Saved data entries

● ● ● ●

(** * Clusternet: shadow API installation and cluster-status collection

    A shallow embedding of
    - [pkg/hub/apiserver/shadow/apiserver.go] (module [apiserver]) and
    - [pkg/controllers/clusters/clusterstatus/clusterstatus_controller.go]
      (module [clusterstatus]),
    followed by the properties proved about them. *)

From Stdlib Require Import ZArith Lia.
From stdpp Require Import base option list strings gmap.

Local Open Scope Z_scope.

(** ** The Go fragment shared by both packages *)

Module Go.

(** Run-time panics the embedded code can raise. *)
Inductive panic : Type :=
| IndexOutOfRange
| NilDereference.

(** The outcome of a call: a normal return, a returned [error], or a
    run-time panic. *)
Inductive result (E A : Type) : Type :=
| Ok (a : A)
| Err (e : E)
| Panic (p : panic).
Global Arguments Ok {E A} a.
Global Arguments Err {E A} e.
Global Arguments Panic {E A} p.

(** A signed integer of [bits] bits: the value a Go [intN] holds after an
    arithmetic result [z] wraps around. *)
Definition wrap (bits : Z) (z : Z) : Z :=
  (z + 2 ^ (bits - 1)) mod 2 ^ bits - 2 ^ (bits - 1).

(** [len(s)] of a string, in bytes. *)
Definition len (s : string) : Z := Z.of_nat (String.length s).

(** [strings.HasSuffix(s, suffix)]:
    [len(s) >= len(suffix) && s[len(s)-len(suffix):] == suffix]. *)
Definition HasSuffix (s suffix : string) : bool :=
  (String.length suffix <=? String.length s)%nat
  && String.eqb
       (String.substring (String.length s - String.length suffix)
                         (String.length suffix) s)
       suffix.

(** ASCII lower-casing of one byte and of a string: what [strings.ToLower]
    computes on an ASCII string. *)
Definition lower_ascii (c : Ascii.ascii) : Ascii.ascii :=
  let n := Ascii.nat_of_ascii c in
  if ((65 <=? n) && (n <=? 90))%nat then Ascii.ascii_of_nat (n + 32) else c.

Fixpoint asciiToLower (s : string) : string :=
  match s with
  | EmptyString => EmptyString
  | String c r => String (lower_ascii c) (asciiToLower r)
  end.

End Go.

Import Go.

(** ** The node-status side: [k8s.io/api/core/v1] as far as the controller
    reads it *)

Module corev1.

Definition NodeConditionType := string.
Definition ConditionStatus := string.

Definition NodeReady : NodeConditionType := "Ready".
Definition ConditionTrue : ConditionStatus := "True".
Definition ConditionFalse : ConditionStatus := "False".
Definition ConditionUnknown : ConditionStatus := "Unknown".

Record NodeCondition : Type := {
  Type_ : NodeConditionType;
  Status : ConditionStatus
}.

Definition ResourceCPU : string := "cpu".
Definition ResourceMemory : string := "memory".

(** [Capacity] and [Allocatable] are [ResourceList]s, maps from resource
    name to quantity; the controller only reads them.  A quantity is kept
    as its exact amount. *)
Record NodeStatus : Type := {
  Capacity : gmap string Z;
  Allocatable : gmap string Z;
  Conditions : list NodeCondition
}.

(** [ResourceList.Cpu] and [ResourceList.Memory]: the entry, or a zero
    quantity. *)
Definition Cpu (rl : gmap string Z) : Z := default 0 (rl !! ResourceCPU).
Definition Memory (rl : gmap string Z) : Z := default 0 (rl !! ResourceMemory).

Record Node : Type := {
  NStatus : NodeStatus
}.

End corev1.

Module clusterstatus.

Section Statistics.

(** The counters of [clusterapi.NodeStatistics] are fixed-width signed
    integers; the declaration lives outside the controller, so the width
    is a parameter here. *)
Variable counter_bits : Z.

Record NodeStatistics : Type := {
  ReadyNodes : Z;
  NotReadyNodes : Z;
  UnknownNodes : Z;
  LostNodes : Z
}.

(** [x += 1] on a counter. *)
Definition incr (x : Z) : Z := wrap counter_bits (x + 1).

(** [getNodeCondition]: index and address of the first condition of the
    given type, or [(-1, nil)]. *)
Fixpoint getNodeCondition_from (i : Z) (conds : list corev1.NodeCondition)
         (conditionType : corev1.NodeConditionType)
  : Z * option corev1.NodeCondition :=
  match conds with
  | [] => (-1, None)
  | c :: rest =>
      if String.eqb (corev1.Type_ c) conditionType then (i, Some c)
      else getNodeCondition_from (i + 1) rest conditionType
  end.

● ● ● ●

EXERCISE PROMPT:
Considering only the data above, return the lines in which "Inductive" occurs.

EXPECTED ANSWER:
Inductive panic : Type :=
Inductive result (E A : Type) : Type :=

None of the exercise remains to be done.